* [WHAT YOU ARE ASKED TO DO] Beginning with the first line, please repeat the entries exactly and end on the line that contains "destruct o as".

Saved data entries

(* ===== verification/ApprovalChat.v ===== *)
(** * Approvals by chat message: theorems

    A message decides at most the approval that it was bound to first, however often it is
    delivered, and no message decides what the owner of shared content has to. *)

From S2P Require Import Prelude OrderedDict PyJson Tables MateModels RequestStore DeliveryStore Recovery StoreInv ApprovalStore ApprovalInv ApprovalProps ApprovalReplies.

Section chat.
Context {I : Type} `{!RequestInputs I}.
Context (uuid : nat → string) (notice_text : string → string → option string → string).
Context (token : nat → string) (confirm_ok : list response → bool).
Implicit Types (h : Host I) (w : World (Host I)) (r a : ApprovalRow) (s : Chat I).

#[local] Abbreviation perform := (perform uuid notice_text token confirm_ok).
#[local] Abbreviation chat := (chat uuid notice_text token confirm_ok).
#[local] Abbreviation chats := (chats uuid notice_text token confirm_ok).

(** ** Bindings stay *)

Definition replies_are (l : list ReplyRow) h : Prop := reply_messages h = l.

#[local] Hint Extern 2 (db_keeps (replies_are _) (with_db _)) => (by apply db_keeps_with; intros ? ?; assumption) : db_keeps.
#[local] Hint Extern 2 (db_keeps (replies_are _) (update_approvals _ _)) => (by apply db_keeps_with; intros ? ?; assumption) : db_keeps.

Lemma keeps_replies l o : (∀ key id, o ≠ OpBind key id) → ∀ w, replies_are l (db w) → replies_are l (db (perform o w)).
Proof.
  intros Hno. assert (∀ row st d l', db_keeps (replies_are l) (answer (I := I) row st d l')) as Ha.
  { intros. unfold answer. eauto 10 with db_keeps. }
  assert (∀ l', db_keeps (replies_are l) (confirm_reply (I := I) confirm_ok l')) as Hc.
  { intros. unfold confirm_reply. auto with db_keeps. }
  destruct o as [o| | | | | | |key id]; cbn [ApprovalInv.perform].
  - intros w Hw. unfold host_call. by destruct (tables_of (db w)).
  - change (db_keeps (replies_are l) (create (I := I) token rec ev now recovered)). unfold create. cbn zeta. eauto 20 with db_keeps.
  - change (db_keeps (replies_are l) (reject_unrouted (I := I) confirm_ok id)). unfold reject_unrouted. eauto 20 with db_keeps.
  - change (db_keeps (replies_are l) (decide_once (I := I) confirm_ok id decision principal channel target app tool now agent)).
    unfold decide_once, _require_current_pause. cbn zeta. eauto 30 with db_keeps.
  - change (db_keeps (replies_are l) (expire_pending (I := I) confirm_ok now)). unfold expire_pending.
    assert (∀ rows, db_keeps (replies_are l) (expire_rows (I := I) confirm_ok rows)) by (induction rows; simpl; eauto 10 with db_keeps).
    eauto 10 with db_keeps.
  - change (db_keeps (replies_are l) (decide_sharing (I := I) confirm_ok id decisions now)).
    unfold decide_sharing, _require_current_pause. cbn zeta. eauto 30 with db_keeps.
  - change (db_keeps (replies_are l) (consume (I := I) id)). unfold consume. auto with db_keeps.
  - by destruct (Hno key id).
Qed.

Lemma bind_or_not (o : approval_op (I := I)) : (∃ key id, o = OpBind key id) ∨ ∀ key id, o ≠ OpBind key id.
Proof. destruct o; eauto. Qed.

(** The message is bound to the approval. *)
Definition bound (key : ReplyKey) (id : string) h : Prop :=
  ∃ row, row ∈ reply_messages h ∧ reply_key row = key ∧ bound_id row = id.
(** The approval is in the file, whatever has become of it. *)
Definition known a h : Prop := ∃ r, r ∈ approvals h ∧ about r = about a.

(** What a call on the file leaves true *)
Definition extends h h' : Prop :=
  (∀ key id, bound key id h → bound key id h') ∧ (∀ a, known a h → known a h').

Definition file_ok h : Prop := approvals_ok (λ _ _, True) [] h ∧ unique reply_key (reply_messages h).

Lemma bind_run key id w :
  reply_approval key id w =
    let t := match id with
             | Some id => insert_or_ignore reply_clash {| reply_key := key; bound_id := id |} (reply_messages (db w))
             | None => reply_messages (db w)
             end in
    (Ret (bound_id <$> fetchone (λ row, bool_decide (reply_key row = key)) t), mk_world (with_replies t (db w)) (drawn w)).
Proof. destruct id; [done|]. by destruct w as [[? ? ?] ?]. Qed.

Lemma perform_ok o w : file_ok (db w) → file_ok (db (perform o w)) ∧ extends (db w) (db (perform o w)).
Proof.
  intros [Hok Hu].
  assert (approvals_ok (λ _ _, True) [] (db (perform o w))) as Hok' by by apply keeps_op.
  assert (approvals_ok (λ _ _, True) (approvals (db w)) (db (perform o w))) as [_ _ _ Hb].
  { apply keeps_op; [done|]. by eapply ok_start. }
  assert (∀ a, known a (db w) → known a (db (perform o w))) as Hk.
  { intros a (r & Hr & Ha). destruct (evolves_row _ _ _ _ _ Hb Hr) as (r' & Hr' & Hs). exists r'.
    split; [done|]. rewrite <- Ha. by eapply changes_about. }
  assert (unique reply_key (reply_messages (db (perform o w))) ∧
    ∀ row, row ∈ reply_messages (db w) → row ∈ reply_messages (db (perform o w))) as [Hu' Hrows].
  { destruct (bind_or_not o) as [(key & id & ->)|Hno].
    2: { pose proof (keeps_replies (reply_messages (db w)) o Hno w eq_refl) as E. unfold replies_are in E. by rewrite E. }
    cbn [ApprovalInv.perform]. rewrite bind_run. cbn. destruct id as [id|]; [|done]. split.
    - apply insert_or_ignore_unique; [|done]. intros r' E. by apply bool_decide_eq_true.
    - intros row Hrow. destruct (insert_or_ignore_cases reply_clash {| reply_key := key; bound_id := id |} (reply_messages (db w)))
        as [[-> _]|[-> _]%insert_row_some]; [done|]. apply elem_of_app. by left. }
  split; [done|]. split; [|done]. intros key id (row & Hrow & Hr). exists row. auto.
Qed.

(** ** The invariant *)

(** What a handler knows where it is *)
Definition knows (p : handler_point) h : Prop :=
  match p with
  | ForRoute _ _ | BindNothing _ | Get _ _ _ => True
  | Replay _ _ waiting => ∀ a, a ∈ waiting → known a h
  | Bind _ _ a => known a h
  | Native key a _ _ => known a h ∧ bound key (approval_id a) h
  | ForNative key a _ _ native => known a h ∧ bound key (approval_id a) h ∧ ∃ r, native = Some r ∧ about r = about a
  | DecideOnce key a _ _ => known a h ∧ bound key (approval_id a) h ∧ existsb is_sharing (intercepted a) = false
  end.

(** What holds of a decision that was made *)
Definition made_ok (d : decision_made) h : Prop :=
  bound (dm_key d) (dm_id d) h ∧
  ∃ r, r ∈ approvals h ∧ approval_id r = dm_id d ∧ existsb is_sharing (intercepted r) = false.

Record chat_ok s : Prop := mk_chat_ok {
  co_file : file_ok (db (file s));
  co_handlers : ∀ k p, handlers s !! k = Some p → knows p (db (file s));
  co_decided : Forall (λ d, made_ok d (db (file s))) (decided s);
}.

Lemma extends_refl h : extends h h.
Proof. done. Qed.

Lemma knows_extends p h h' : extends h h' → knows p h → knows p h'.
Proof.
  intros [Hb Hk]. destruct p; cbn; try done; try (by intros H; auto); try (by intros (?&?); auto).
  - intros (?&?&?). auto.
  - intros (?&?&?). auto.
Qed.

Lemma made_extends d h h' : extends h h' → made_ok d h → made_ok d h'.
Proof.
  intros [Hb Hk] [Hd (r & Hr & Hid & Hs)]. split; [auto|].
  destruct (Hk r) as (r' & Hr' & Ha); [by exists r|]. exists r'. unfold about in Ha.
  injection Ha as E1 _ _ _ _ _ _ _ _ E10 _ _. split; [done|]. by rewrite E1, E10.
Qed.

(** The file goes on, and one handler with it. *)
Lemma file_moves s w : file_ok (db w) → extends (db (file s)) (db w) → chat_ok s → chat_ok (set_file w s).
Proof.
  intros Hf He [_ Hh Hd]. split; [done| |]; cbn.
  - intros k p Hp. by eapply knows_extends, Hh.
  - eapply Forall_impl; [done|]. intros d. by apply made_extends.
Qed.

Lemma move_ok k p s : chat_ok s → knows p (db (file s)) → chat_ok (move k p s).
Proof.
  intros [Hf Hh Hd] Hp. split; [done| |done]. cbn. intros k' p' [[<- <-]|[_ H]]%lookup_insert_Some; [done|by eapply Hh].
Qed.

Lemma finish_ok k s : chat_ok s → chat_ok (finish k s).
Proof. intros [Hf Hh Hd]. split; [done| |done]. cbn. intros k' p' [_ H]%lookup_delete_Some. by eapply Hh. Qed.

Lemma decision_ok d s : chat_ok s → made_ok d (db (file s)) → chat_ok (record_decision d s).
Proof. intros [Hf Hh Hd] H. split; [done|done|]. apply Forall_app. split; [done|by constructor]. Qed.

Lemma call_ok o s : chat_ok s → chat_ok (set_file (perform o (file s)) s).
Proof. intros Hs. destruct (perform_ok o (file s) (co_file s Hs)). by apply file_moves. Qed.

Lemma known_row a h : a ∈ approvals h → known a h.
Proof. by exists a. Qed.

Lemma bind_ok key id s : chat_ok s → chat_ok (set_file (reply_approval key id (file s)).2 s).
Proof. exact (call_ok (OpBind key id) s). Qed.

(** A message that is bound to an approval after it has been bound is bound to it. *)
Lemma bind_bound key id w : (reply_approval key (Some id) w).1 = Ret (Some id) → bound key id (db (reply_approval key (Some id) w).2).
Proof.
  rewrite bind_run. cbn. intros [= (row & Hrow & Hid)%fmap_Some]. apply fetchone_dec in Hrow as [Hkey Hin].
  by exists row.
Qed.

Lemma for_route_known ns agent principal channel app target h a :
  a ∈ for_route ns agent principal channel app target h → known a h.
Proof.
  unfold for_route. intros [_ Ha]%elem_of_rows. rewrite py_sorted_perm in Ha. apply elem_of_rows in Ha as [_ Ha]. by exists a.
Qed.

Lemma after_bind_ok k key c a b s : chat_ok s → known a (db (file s)) → (b = Some (approval_id a) → bound key (approval_id a) (db (file s))) →
  chat_ok (after_bind k key c a b s).
Proof.
  intros Hs Ha Hb. unfold after_bind. destruct (bool_decide (b = Some (approval_id a))) eqn:E; cbn [negb]; [|by apply finish_ok].
  apply bool_decide_eq_true in E. destruct (negb _); [by apply finish_ok|]. destruct (_ || _); [by apply finish_ok|].
  apply move_ok; [done|]. split; auto.
Qed.

Lemma handler_step_ok k shared now s : chat_ok s →
  chat_ok (handler_step uuid notice_text token confirm_ok k shared now s).
Proof.
  intros Hs. unfold handler_step. destruct (handlers s !! k) as [p|] eqn:Hk; [|done]. apply (co_handlers s Hs) in Hk as Hp.
  destruct p as [key m|key c waiting|key|key c id|key c a|key a decision tool|key a decision tool native|key a decision tool];
    cbn [knows] in Hp.
  - destruct (command_of m); [|by apply finish_ok]. apply move_ok; [done|]. intros a. apply for_route_known.
  - pose proof (bind_ok key None s Hs) as Hb. rewrite bind_run in *. cbn zeta iota beta in *.
    destruct (bool_decide _); [by apply finish_ok|]. destruct (named_id _ c) as [id|]; [by apply move_ok|].
    destruct waiting as [|a [|a' l]]; try (by apply move_ok). apply move_ok; [done|]. cbn.
    destruct (Hp a) as (r & Hr & Ha); [by left|]. by exists r.
  - by apply finish_ok, bind_ok.
  - destruct (find_approval id (db (file s))) as [a|] eqn:Ef; [|by apply finish_ok].
    destruct (belongs key a); [|by apply finish_ok]. apply move_ok; [done|]. apply known_row. by apply find_approval_inv in Ef as [? _].
  - pose proof (bind_ok key (Some (approval_id a)) s Hs) as Hb. pose proof (bind_bound key (approval_id a) (file s)) as Hbound.
    destruct (perform_ok (OpBind key (Some (approval_id a))) (file s) (co_file s Hs)) as [_ [_ He]]. cbn [ApprovalInv.perform] in He.
    destruct (reply_approval key (Some (approval_id a)) (file s)) as [[b|e] w]; [|by apply finish_ok].
    apply after_bind_ok; [done|by apply He|]. intros ->. by apply Hbound.
  - destruct Hp as [Ha Hb]. apply move_ok; [done|]. split; [done|]. split; [done|]. destruct Ha as (r & Hr & Ha). exists r.
    split; [|done]. apply find_of_row; [apply (co_file s Hs)|done|]. unfold about in Ha. congruence.
  - destruct Hp as (Ha & Hb & r & -> & Er). destruct (existsb is_sharing (intercepted r)) eqn:Esh; cbn [orb]; [by apply finish_ok|].
    destruct shared; [by apply finish_ok|]. apply move_ok; [done|]. split; [done|]. split; [done|].
    assert (intercepted a = intercepted r) as -> by (unfold about in Er; congruence). done.
  - destruct Hp as (Ha & Hb & Hsh). apply finish_ok, decision_ok; [by apply call_ok|].
    match goal with |- made_ok _ (db (file (set_file (perform ?o _) _))) => destruct (perform_ok o (file s) (co_file s Hs)) as [_ He] end.
    eapply made_extends; [exact He|]. split; [done|]. destruct Ha as (r & Hr & Ha). exists r. unfold about in Ha.
    injection Ha as E1 _ _ _ _ _ _ _ _ E10 _ _. split; [done|]. by rewrite E1, E10.
Qed.

Lemma chat_step_ok e s : chat_ok s → chat_ok (chat e s).
Proof.
  intros Hs. destruct e as [k key m|k shared now|k|o]; cbn [ApprovalReplies.chat].
  - destruct (handlers s !! k); [done|]. by apply move_ok.
  - by apply handler_step_ok.
  - by apply finish_ok.
  - by apply call_ok.
Qed.

Lemma chats_ok es s : chat_ok s → chat_ok (chats es s).
Proof. revert s. induction es as [|e es IH]; intros s Hs; [done|]. by apply IH, chat_step_ok. Qed.

(** A file without approvals and no message *)
Definition quiet (t : option (DB I)) (n : nat) : Chat I := mk_chat (opened t n) ∅ [].

Lemma quiet_chat_ok t n : chat_ok (quiet t n).
Proof. split; [split; [apply opened_ok|constructor]|done|constructor]. Qed.

Lemma bound_unique key id id' h : unique reply_key (reply_messages h) → bound key id h → bound key id' h → id = id'.
Proof.
  intros Hu (row & Hr & Hk & <-) (row' & Hr' & Hk' & <-). f_equal. eapply (unique_eq reply_key); [done|done|done|congruence].
Qed.

(** C12: however messages are handled, twice, at once, cancelled in between, and whatever else the
    file serves, the decisions made for one message of one person on one route are all of
    one approval, the one that the message is bound to; and no message decides an
    approval with a call of business sharing, which is its owner's. *)
Theorem message_decides_one t n es d : let s := chats es (quiet t n) in
  d ∈ decided s →
  (∀ d', d' ∈ decided s → dm_key d' = dm_key d → dm_id d' = dm_id d) ∧
  (∀ row, row ∈ reply_messages (db (file s)) → reply_key row = dm_key d → bound_id row = dm_id d) ∧
  ∃ r, r ∈ approvals (db (file s)) ∧ approval_id r = dm_id d ∧ existsb is_sharing (intercepted r) = false.
Proof.
  intros s Hd. destruct (chats_ok es _ (quiet_chat_ok t n)) as [[_ Hu] _ Hall]. fold s in Hu, Hall.
  rewrite Forall_forall in Hall. destruct (Hall d Hd) as [Hb Hr]. split_and!; [| |done].
  - intros d' Hd' Hk. destruct (Hall d' Hd') as [Hb' _]. rewrite Hk in Hb'. by eapply bound_unique.
  - intros row Hrow Hk. eapply bound_unique; [done| |exact Hb]. by exists row.
Qed.
End chat.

* [WRITTEN RESPONSE]
(* ===== verification/ApprovalChat.v ===== *)
(** * Approvals by chat message: theorems

    A message decides at most the approval that it was bound to first, however often it is
    delivered, and no message decides what the owner of shared content has to. *)

From S2P Require Import Prelude OrderedDict PyJson Tables MateModels RequestStore DeliveryStore Recovery StoreInv ApprovalStore ApprovalInv ApprovalProps ApprovalReplies.

Section chat.
Context {I : Type} `{!RequestInputs I}.
Context (uuid : nat → string) (notice_text : string → string → option string → string).
Context (token : nat → string) (confirm_ok : list response → bool).
Implicit Types (h : Host I) (w : World (Host I)) (r a : ApprovalRow) (s : Chat I).

#[local] Abbreviation perform := (perform uuid notice_text token confirm_ok).
#[local] Abbreviation chat := (chat uuid notice_text token confirm_ok).
#[local] Abbreviation chats := (chats uuid notice_text token confirm_ok).

(** ** Bindings stay *)

Definition replies_are (l : list ReplyRow) h : Prop := reply_messages h = l.

#[local] Hint Extern 2 (db_keeps (replies_are _) (with_db _)) => (by apply db_keeps_with; intros ? ?; assumption) : db_keeps.
#[local] Hint Extern 2 (db_keeps (replies_are _) (update_approvals _ _)) => (by apply db_keeps_with; intros ? ?; assumption) : db_keeps.

Lemma keeps_replies l o : (∀ key id, o ≠ OpBind key id) → ∀ w, replies_are l (db w) → replies_are l (db (perform o w)).
Proof.
  intros Hno. assert (∀ row st d l', db_keeps (replies_are l) (answer (I := I) row st d l')) as Ha.
  { intros. unfold answer. eauto 10 with db_keeps. }
  assert (∀ l', db_keeps (replies_are l) (confirm_reply (I := I) confirm_ok l')) as Hc.
  { intros. unfold confirm_reply. auto with db_keeps. }
  destruct o as [o| | | | | | |key id]; cbn [ApprovalInv.perform].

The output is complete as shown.